Hey folks, Statham here. You’re looking good. Now, sit down and let me tell you a story, it’s a good one.
Last night, I had a dream. One I think you need to hear about, in the context of Mike’s blog. You see, I dreamt that Mike and I opened a record store together. It seems, for the convenience of making things happen, that I had won the lottery again. (I say again because, c’mon, it’s like having won the lottery just being fortunate enough to be me every day of the week). Anyway. The oodles of money secured the financial end of things, thus freeing us up to be creative in the endeavour.
There were a lot of naysayers. Oh boohoo, physical media is dying (if not dead), this would have been great 15 years ago, blah blah blah. Yeah well, alot people would shoot down anything anyone else wanted to do because they are lazy, needy, selfish and generally dumb. If it had been them in our shoes, they’d want us to be gushing with praise for their initiative, and they’d want us to be giving them doggie treats for being so good and clever. Anyway, we didn’t listen to any of these peoples’ negativity and they soon went away. Relief!
To his credit, Mike was onboard right away. Somehow he was still working his current job too, but also able to be at the shop all the time. Now, we all know Mike is amazing, but he really was breaking the laws of physics, here. Ah, dream-time. It makes no sense, but is the more awesome for it.
So. Being of means, we found that the organization, construction and founding of the shop was just a matter of planning and patience, but it went together very quickly. I have no idea what town we were in when all this was happening, but it hardly matters. Somehow, when the contractors were done, not only was the shop beautiful, bright and spacious, but all the shelves were jammed full of well-organized and thoughtfully chosen CDs, DVDs and games, too. I tell you, I’d really recommend those contractors to you. They were very thorough.
It wasn’t long before our doors were open, and business really started to take off. With Mike’s knowledge and my enthusiasm, it turned out to be a really worthwhile venture. People responded well to our humour, easy-going sales patter that wasn’t like sales-talk at all and, of course, our dashing good looks. It was a winner.

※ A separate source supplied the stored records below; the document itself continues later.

(* ===== verification/ReplayEvidence.v ===== *)
(** * Replay evidence of a conversation ([crypto/modernConversation.ts], loadReplayState and prepareReplayAppend)

    Which ciphertexts and which authenticated events were already accepted is kept in pages of at most 256 entries under a
    root record that counts the pages and the entries. An older format, one list at the address of the root, is migrated by
    the first append. An append is a set of compare-and-swap updates that the caller commits together with the ratchet and
    the message; the root and the pages are read one by one, other tabs append in between. *)
From S2P Require Import Prelude Json Storage VersionFloor.

(* service/src/crypto/modernConversation.ts:66-66 REPLAY_SEGMENT_CAPACITY *)
Definition REPLAY_SEGMENT_CAPACITY : nat := Z.to_nat 256.

(* service/src/crypto/modernConversation.ts:218-218 asBytes *)
Definition asBytes (value : jsval) : string := stringify value.

(** [/^v1:[0-9a-f]{64}$/] *)
Definition v1_digest (s : string) : bool :=
  match strip_prefix "v1:" s with Some h => hex64 h | None => false end.
(* service/src/calls/contracts.ts:17-17 CallSignal *)
Record CallSignal := {
  sig_callId : string; sig_conversationId : string; sender : CallParticipant;
  receiverIdentityId : string; sig_mediaMode : CallMediaMode; nonce : string;
  sig_event : CallEvent; kind : option CallSignalKind; payload : option jsval;
  sequence : Z; timestamp : Z; sig_expiresAt : Z; sig_identityBinding : string;
  payloadDigest : string; protocolVersion : option Z }.

(** The wire names of the enumerations. *)
Definition mode_name (m : CallMediaMode) : string := match m with audio => "audio" | video => "video" end.
Definition kind_name (k : CallSignalKind) : string :=
  match k with control => "control" | offer => "offer" | answer => "answer" | ice_candidate => "ice-candidate" end.
Definition event_name (e : CallEvent) : string :=
  match e with
  | e_invite => "invite" | e_accept => "accept" | e_reject => "reject" | e_cancel => "cancel"
  | e_connect => "connect" | e_connected => "connected" | e_reconnect => "reconnect" | e_end => "end"
  | e_expire => "expire" | e_fail => "fail" | e_heartbeat => "heartbeat"
  end.
Definition verification_name (v : Verification) : string :=
  match v with
  | v_unknown => "unknown" | v_unverified => "unverified" | v_verified => "verified"
  | v_changed_pending_review => "changed-pending-review"
  end.

(** ** The canonical text of a signal *)
Fixpoint join_with (sep : string) (l : list string) : string :=
  match l with
  | [] => EmptyString
  | [x] => x
  | x :: l' => x +:+ sep +:+ join_with sep l'
  end.

(** The order of [keys.sort()]. *)
Definition sort_fields {V} (fs : list (string * V)) : list (string * V) := js_sort (λ a b, string_cmp a.1 b.1) fs.

(* service/src/calls/signalBinding.ts:7-15 stableJson *)
Fixpoint stableJson (separator : string) (sortKeys : bool) (quote_ : string → string) (v : jsval) : string :=
  match v with
  | JStr s => quote_ s
  | JArr l => "[" +:+ join_with separator (List.map (stableJson separator sortKeys quote_) l) +:+ "]"
  | JObj fs =>
      let members := List.map (λ kv, (kv.1, stableJson separator sortKeys quote_ kv.2)) fs in
      "{" +:+ join_with separator
        (List.map (λ kv, quote_ kv.1 +:+ ":" +:+ kv.2) (if sortKeys then sort_fields members else members)) +:+ "}"
  | JUndef => "undefined"
  | v => stringify v
  end.

(** [JSON.stringify(signal.sender)] *)
Definition participant_json (p : CallParticipant) : jsval :=
  JObj [("participantId", JStr (participantId p)); ("identityId", JStr (identityId p));
        ("verification", JStr (verification_name (verification p)))].

Definition member_text (name value : string) : string := quote name +:+ ":" +:+ value.

(** The members of the template literal, between its braces. *)
Definition canonical_members (signal : CallSignal) (separator : string) (sortKeys : bool) : list string :=
  [ member_text "callId" (quote (sig_callId signal));
    member_text "conversationId" (quote (sig_conversationId signal));
    member_text "sender" (stringify (participant_json (sender signal)));
    member_text "receiverIdentityId" (quote (receiverIdentityId signal));
    member_text "mediaMode" (quote (mode_name (sig_mediaMode signal)));
    member_text "nonce" (quote (nonce signal));
    member_text "event" (quote (event_name (sig_event signal)));
    member_text "kind" (quote (kind_name (default control (kind signal))));
    member_text "payload" (stableJson separator sortKeys quote (default JNull (payload signal)));
    member_text "sequence" (Z_str (sequence signal));
    member_text "timestamp" (Z_str (timestamp signal));
    member_text "expiresAt" (Z_str (sig_expiresAt signal));
    member_text "identityBinding" (quote (sig_identityBinding signal)) ].

(** [quote] is the JavaScript one throughout; the Android variant only feeds diagnostics. *)
(* service/src/calls/signalBinding.ts:16-19 canonical *)
Definition canonical (signal : CallSignal) (separator : string) (sortKeys : bool) : string :=
  "{" +:+ join_with "," (canonical_members signal separator sortKeys) +:+ "}".

(* service/src/calls/signalBinding.ts:20-20 currentCanonical *)
Definition currentCanonical (signal : CallSignal) (separator : string) (sortKeys : bool) : string :=
  "k3ncrypt:call-signal-digest:v2" +:+ str1 0 +:+ "{" +:+ member_text "protocolVersion" "2" +:+ "," +:+
  join_with "," (canonical_members signal separator sortKeys) +:+ "}".

(* service/src/calls/signalBinding.ts:21-25 digestInput *)
Definition digestInput (signal : CallSignal) (separator : string) (sortKeys : bool) : res string :=
  if bool_decide (protocolVersion signal = Some 2) then mret (currentCanonical signal separator sortKeys)
  else if bool_decide (protocolVersion signal = None ∨ protocolVersion signal = Some 1)
  then mret (canonical signal separator sortKeys)
  else Err "Unsupported call signaling protocol version.".

(** ** Replay protection *)
(* service/src/calls/replayProtection.ts:1-1 ReplayClaimResult *)
Inductive ReplayClaimResult := c_accepted | c_duplicate | c_expired | c_capacity_exceeded.
#[export] Instance ReplayClaimResult_eq_dec : EqDecision ReplayClaimResult.
Proof. solve_decision. Defined.

(* service/src/calls/replayProtection.ts:2-2 ReplayProtectionStore *)
Class ReplayProtectionStore (R : Type) := claim : string → Z → Z → R → ReplayClaimResult * R.

(* service/src/calls/replayProtection.ts:20-22 MemoryReplayProtectionStore, fields *)
Record MemoryReplay := { entries : gmap string Z; maxEntries : Z }.

(* service/src/calls/replayProtection.ts:24-24 MemoryReplayProtectionStore.cleanup *)
Definition cleanup (now : Z) (m : MemoryReplay) : MemoryReplay :=
  {| entries := filter (λ kv, now < kv.2) (entries m); maxEntries := maxEntries m |}.

(* service/src/calls/replayProtection.ts:23-23 MemoryReplayProtectionStore.claim *)
Definition memory_claim (key : string) (expires now : Z) (m : MemoryReplay) : ReplayClaimResult * MemoryReplay :=
  let m := cleanup now m in
  if expires <=? now then (c_expired, m)
  else if bool_decide (is_Some (entries m !! key)) then (c_duplicate, m)
  else if maxEntries m <=? Z.of_nat (size (entries m)) then (c_capacity_exceeded, m)
  else (c_accepted, {| entries := <[key := expires]> (entries m); maxEntries := maxEntries m |}).
#[export] Instance memory_replay : ReplayProtectionStore MemoryReplay := memory_claim.

(** The deployment's store is reached through an adapter; the guard in front of it. *)
(* service/src/calls/replayProtection.ts:13-16 DurableReplayProtectionStore.claim *)
Definition durable_claim {R} (atomicClaim : string → jsnum → jsnum → R → ReplayClaimResult * R)
    (key : string) (expires now : jsnum) (r : R) : ReplayClaimResult * R :=
  let isFinite n := match n with NNaN | NInf | NNegInf => false | _ => true end in
  if negb (nonempty key) || negb (isFinite expires) || negb (isFinite now) then (c_expired, r)
  else atomicClaim key expires now r.

(** ** The gate *)
Definition payload_field (p : option jsval) (name : string) : option jsval :=
  match p with Some (JObj fs) => Some (get fs name) | _ => None end.
Definition nonempty_string_field (p : option jsval) (name : string) : bool :=
  match payload_field p name with Some (JStr s) => nonempty s | _ => false end.
Definition type_is (p : option jsval) (name : string) : bool := bool_decide (payload_field p "type" = Some (JStr name)).

(* service/src/calls/signaling.ts:7-17 validSignalSemantics *)
Definition validSignalSemantics (signal : CallSignal) : bool :=
  let kind := default control (kind signal) in
  let payload := payload signal in
  match sig_event signal with
  | e_invite | e_accept | e_reject | e_cancel | e_end | e_expire | e_fail =>
      bool_decide (kind = control) && bool_decide (payload = None)
  | e_connect | e_reconnect =>
      bool_decide (kind = offer) && type_is payload "offer" && nonempty_string_field payload "sdp"
  | e_connected =>
      if bool_decide (kind = answer) then type_is payload "answer" && nonempty_string_field payload "sdp"
      else bool_decide (kind = ice_candidate) && nonempty_string_field payload "candidate"
  | e_heartbeat => false
  end.

(* service/src/calls/signaling.ts:19-20 replayKey *)
Definition replayKey (signal : CallSignal) : string :=
  stringify (JArr [JStr (sig_conversationId signal); JStr (sig_callId signal);
    JStr (participantId (sender signal)); JNum (NInt (sequence signal))]).

Section gate.
(** The hexadecimal text of a SHA-256 digest (Web Crypto). *)
Context (sha256_hex : string → string).

(* service/src/calls/signalBinding.ts:30-30 signalDigest *)
Definition signalDigest (signal : CallSignal) : res string :=
  input ← digestInput signal "," true; mret (sha256_hex input).

(* service/src/calls/signalBinding.ts:69-72 verifySignalDigest *)
Definition verifySignalDigest (signal : CallSignal) : bool :=
  if negb (bool_decide (protocolVersion signal = None)) && negb (bool_decide (protocolVersion signal = Some 1)) &&
     negb (bool_decide (protocolVersion signal = Some 2)) then false
  else match signalDigest signal with Ok d => String.eqb (payloadDigest signal) d | Err _ => false end.
(* ===== verification/DeviceList.v ===== *)
(** * Device entries and device lists

    [devices/deviceIdentity.ts], [deviceList.ts], [canonicalEncoding.ts] and [epoch.ts]. The
    constructors validate values of unknown shape, so they take JSON values. *)
From S2P Require Import Prelude Json CallSignaling.

(** ** Entries *)
(* service/src/devices/deviceIdentity.ts:3-3 DeviceLifecycleState *)
Inductive DeviceLifecycleState := pending_enrollment | approved_pending_confirmation | active | revoked.
#[export] Instance DeviceLifecycleState_eq_dec : EqDecision DeviceLifecycleState.
Proof. solve_decision. Defined.

Definition state_name (s : DeviceLifecycleState) : string :=
  match s with
  | pending_enrollment => "pending_enrollment"
  | approved_pending_confirmation => "approved_pending_confirmation"
  | active => "active"
  | revoked => "revoked"
  end.
Definition state_of_json (v : jsval) : option DeviceLifecycleState :=
  match v with
  | JStr s =>
      if String.eqb s "pending_enrollment" then Some pending_enrollment
      else if String.eqb s "approved_pending_confirmation" then Some approved_pending_confirmation
      else if String.eqb s "active" then Some active
      else if String.eqb s "revoked" then Some revoked else None
  | _ => None
  end.

(* service/src/devices/deviceIdentity.ts:5-13 DeviceEntry *)
Record DeviceEntry := {
  deviceId : string; publicIdentityReference : string; algorithm : string;
  state : DeviceLifecycleState; createdAt : Z; revokedAt : option Z; label : option string }.
#[export] Instance DeviceEntry_eq_dec : EqDecision DeviceEntry.
Proof. solve_decision. Defined.

(* service/src/devices/deviceIdentity.ts:15-21 DeviceList *)
Record DeviceList := {
  identityReference : string; epoch : Z; previousCommitment : option string; devices : list DeviceEntry }.
#[export] Instance DeviceList_eq_dec : EqDecision DeviceList.
Proof. solve_decision. Defined.

(* service/src/devices/deviceIdentity.ts:23-25 MAX_ID_LENGTH, MAX_ALGORITHM_LENGTH, MAX_LABEL_LENGTH *)
Definition MAX_ID_LENGTH : Z := 256.
Definition MAX_ALGORITHM_LENGTH : Z := 128.
Definition MAX_LABEL_LENGTH : Z := 128.

Definition INVALID_RECORD : string := "Invalid device identity record.".

(** The text check: non-empty, bounded, no control character (and in normal form C, as every string
    of the model is). *)
Definition text_ok (max : Z) (s : string) : bool :=
  nonempty s && (strlen s <=? max) && forall_chars (λ c, negb (is_control c)) s.

(* service/src/devices/deviceIdentity.ts:30-34 assertString *)
Definition assertString (value : jsval) (max : Z) : res string :=
  match value with
  | JStr s => throw_if (negb (text_ok max s)) INVALID_RECORD;; mret s
  | _ => Err INVALID_RECORD
  end.

(** [!Number.isSafeInteger(value) || value < 0] throws. *)
Definition natural (value : jsval) (msg : string) : res Z :=
  match value with
  | JNum n => z ← require (safe_int n) msg; throw_if (z <? 0) msg;; mret z
  | _ => Err msg
  end.
(* service/src/devices/deviceIdentity.ts:36-38 assertTimestamp *)
Definition assertTimestamp (value : jsval) : res Z := natural value INVALID_RECORD.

I don’t have a whole lot of specifics for you, just this sense I had that it was a good thing. And that’s all I remember of that dream, in a nutshell.
ANALYSIS:
Well, clearly, all of Mike’s Record Store Tales have entered into my subconscious and activated the part of my brain that has always believed I’d like to work in a record store. Not the one Mike used to work for, from the sounds of it (even though at one point I did apply there), but still. I’ve spent enough time in record shops, so it seemed a natural enough thing to do.

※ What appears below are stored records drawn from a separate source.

(* service/src/devices/lifecycle.ts:38-54 DeviceAuthorization *)
Record DeviceAuthorization := {
  auth_version : Z; operation : DeviceAuthorizationOperation; auth_userScope : string; authorDeviceId : string;
  authorIdentityReference : string; targetDeviceId : string;
  targetPublicIdentityReference : option string; targetAlgorithm : option string;
  previousEpoch : Z; auth_previousCommitment : string; transactionNonce : string; sequence : Z;
  auth_createdAt : Z; auth_expiresAt : Z; authorizationDigest : string }.

(* service/src/devices/lifecycle.ts:56-65 EnrollmentConfirmation *)
Record EnrollmentConfirmation := {
  ec_version : Z; ec_authorizationDigest : string; ec_targetDeviceId : string; ec_targetIdentityReference : string;
  ec_nonce : string; ec_confirmedAt : Z; ec_expiresAt : Z; ec_digest : string }.
(* service/src/devices/lifecycle.ts:67-75 RevocationConfirmation *)
Record RevocationConfirmation := {
  rc_version : Z; rc_authorizationDigest : string; rc_targetDeviceId : string;
  rc_nonce : string; rc_confirmedAt : Z; rc_expiresAt : Z; rc_digest : string }.

(* service/src/devices/lifecycle.ts:77-80 LifecycleStateSnapshot *)
Record LifecycleStateSnapshot := { snapshot_list : DeviceList; commitment : string }.
(* service/src/devices/lifecycle.ts:82-89 AuthorizationRecord *)
Record AuthorizationRecord := {
  rec_operation : DeviceAuthorizationOperation; rec_transactionNonce : string; rec_authorDeviceId : string;
  rec_sequence : Z; rec_digest : string; rec_expiresAt : Z }.

(** The argument of the two commits. *)
Record CommitInput := {
  scope : string; expectedEpoch : Z; in_previousCommitment : string; nextList : DeviceList;
  nextCommitment : string; authorization : AuthorizationRecord }.

(** The operations of the persistence the service uses. [readAuthorization] gives the record's
    transaction nonce, the only field read from it. *)
(* service/src/devices/lifecycle.ts:92-115 DeviceLifecyclePersistence *)
Class DeviceLifecyclePersistence (P : Type) := {
  read_state : string → P → res (option LifecycleStateSnapshot);
  readAuthorization : string → string → P → res (option jsval);
  commit : CommitInput → M P unit }.

(** ** Guards *)
(* service/src/devices/lifecycle.ts:123-123 NONCE_PATTERN, DIGEST_PATTERN *)
Definition nonce_ok (s : string) : bool := base64url_between 16 128 s.

(* service/src/devices/authenticatedContext.ts:25-29 assertIssuedDeviceContext *)
Definition assertIssuedDeviceContext (context : AuthenticatedDeviceContext) (payload : option string) : res unit :=
  p ← require (proof context) "Invalid authenticated device context.";
  throw_if (negb (ready p.1) || negb (encrypted p.1) || negb (session_id p.1 =? session_id (cryptoSession context)))
    "Invalid authenticated device context.";;
  throw_if (match p.2 with None => false | Some issued => negb (bool_decide (payload = Some issued)) end)
    "Authenticated device payload mismatch.".

(** [DeviceContextAuthority]'s constructor of contexts. *)
(* service/src/devices/authenticatedContext.ts:18-23 DeviceContextAuthority.issue *)
Definition issue (session : CryptoSession) (conversation : string) (sender : AuthenticatedSenderIdentity)
    (payload : option string) : res AuthenticatedDeviceContext :=
  throw_if (negb (ready session) || negb (encrypted session) || negb (verified sender))
    "Authenticated device context unavailable.";;
  mret {| cryptoSession := session; conversationId := conversation; userScope := sender_userScope sender;
          authenticatedSender := sender; proof := Some (session, payload) |}.

(* service/src/devices/lifecycle.ts:129-134 assertContext *)
Definition assertContext (context : AuthenticatedDeviceContext) (payload : option string) : res unit :=
  assertIssuedDeviceContext context payload;;
  let sender := authenticatedSender context in
  throw_if (negb (encrypted (cryptoSession context)) || negb (ready (cryptoSession context)) || negb (verified sender))
    "Authenticated device context unavailable.";;
  throw_if (negb (nonempty (conversationId context)) || negb (nonempty (userScope context)) ||
            negb (String.eqb (userScope context) (sender_userScope sender)) ||
            negb (nonempty (sender_deviceId sender)) || negb (nonempty (sender_identityReference sender)))
    "Authenticated device context unavailable.".

(* service/src/devices/lifecycle.ts:136-138 assertWindow *)
Definition assertWindow (created expires now : Z) : res unit :=
  throw_if (negb (isSafeInteger created) || negb (isSafeInteger expires) || (expires <? created) ||
            (now <? created) || (expires <? now)) "Device authorization expired.".

(* service/src/devices/lifecycle.ts:139-143 assertAuthor *)
Definition assertAuthor (st : LifecycleStateSnapshot) (a : DeviceAuthorization) : res unit :=
  author ← require (deviceEntryById (snapshot_list st) (authorDeviceId a)) "Authorization issuer unavailable.";
  assertDeviceCanAuthorize author;;
  throw_if (negb (String.eqb (publicIdentityReference author) (authorIdentityReference a)) ||
            negb (String.eqb (identityReference (snapshot_list st)) (auth_userScope a)) ||
            negb (auth_version a =? 1) || negb (nonce_ok (transactionNonce a)) ||
            negb (sequence a =? previousEpoch a + 1)) "Authorization issuer or scope rejected.".

(** ** Canonical texts and digests *)
(* service/src/devices/lifecycle.ts:145-163 canonicalAuthorization *)
Definition canonicalAuthorization (a : DeviceAuthorization) : jsval :=
  obj [("version", Some (JNum (NInt 1))); ("operation", Some (JStr (operation_name (operation a))));
    ("userScope", Some (JStr (auth_userScope a))); ("authorDeviceId", Some (JStr (authorDeviceId a)));
    ("authorIdentityReference", Some (JStr (authorIdentityReference a)));
    ("targetDeviceId", Some (JStr (targetDeviceId a)));
    ("targetPublicIdentityReference", JStr <$> targetPublicIdentityReference a);
    ("targetAlgorithm", JStr <$> targetAlgorithm a);
    ("previousEpoch", Some (JNum (NInt (previousEpoch a))));
    ("previousCommitment", Some (JStr (auth_previousCommitment a)));
    ("transactionNonce", Some (JStr (transactionNonce a))); ("sequence", Some (JNum (NInt (sequence a))));
    ("createdAt", Some (JNum (NInt (auth_createdAt a)))); ("expiresAt", Some (JNum (NInt (auth_expiresAt a))))].

(** The two unsigned confirmations, in the field order of their constructors. *)
(* service/src/devices/lifecycle.ts:165-166 canonicalConfirmation *)
Definition canonicalEnrollmentConfirmation (c : EnrollmentConfirmation) : jsval :=
  JObj [("version", JNum (NInt (ec_version c))); ("authorizationDigest", JStr (ec_authorizationDigest c));
    ("targetDeviceId", JStr (ec_targetDeviceId c)); ("targetIdentityReference", JStr (ec_targetIdentityReference c));
    ("confirmationNonce", JStr (ec_nonce c)); ("confirmedAt", JNum (NInt (ec_confirmedAt c)));
    ("expiresAt", JNum (NInt (ec_expiresAt c)))].
Definition canonicalRevocationConfirmation (c : RevocationConfirmation) : jsval :=
  JObj [("version", JNum (NInt (rc_version c))); ("authorizationDigest", JStr (rc_authorizationDigest c));
    ("targetDeviceId", JStr (rc_targetDeviceId c));
    ("confirmationNonce", JStr (rc_nonce c)); ("confirmedAt", JNum (NInt (rc_confirmedAt c)));
    ("expiresAt", JNum (NInt (rc_expiresAt c)))].

Section service.
Context (sha256_hex : string → string).
(** [DeviceAuthorizationVerifier], implemented by the runtime. *)
Context (verify : AuthenticatedDeviceContext → DeviceAuthorization → res unit).

(* service/src/devices/lifecycle.ts:175-175 authorizationDigest *)
Definition authorizationDigest_of (a : DeviceAuthorization) : string := sha256_hex (stringify (canonicalAuthorization a)).

(** The digest is lowercase hexadecimal already. *)
(* service/src/devices/lifecycle.ts:177-180 verifyAuthorizationDigest *)
Definition verifyAuthorizationDigest (a : DeviceAuthorization) : bool :=
  hex64 (authorizationDigest a) && String.eqb (authorizationDigest_of a) (authorizationDigest a).

(* service/src/devices/lifecycle.ts:184-187 verifyConfirmationDigest *)
Definition verifyEnrollmentConfirmation (c : EnrollmentConfirmation) : bool :=
  hex64 (ec_digest c) && String.eqb (sha256_hex (stringify (canonicalEnrollmentConfirmation c))) (ec_digest c).
Definition verifyRevocationConfirmation (c : RevocationConfirmation) : bool :=
  hex64 (rc_digest c) && String.eqb (sha256_hex (stringify (canonicalRevocationConfirmation c))) (rc_digest c).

And Freud would probably say this was somehow about my penis. Because everyone dreams about that, surely.
To be continued…
If you haven’t figured it out from past Statham stories, he’s Snake Eyes. I’m the Crimson Guard.
My buddy Statham is back with another guest shot. This guy has haunted record stores nation wide. He’s had a lot of experiences, selling used discs, and here’s his perspective in the context of Record Store Tales….
LeBrain & Statham, 15 years ago
RECORD STORE TALES Part 85: Selling,by Statham
I couldn’t tell you how Mike manages his record collection, though I have a guess. Allow me this imagining: Mike holds on to most of what he buys, because his is a collection built on deliberation, patient searching and care. He only pulls the trigger when he’s getting exactly what he wants. Of course, just about everything he owns is a Special or Limited Edition in some way. I picture him as more of a curator in the Living Library Of Rawk. (Hey Mike, am I close?) [LeBrain: Dead on.]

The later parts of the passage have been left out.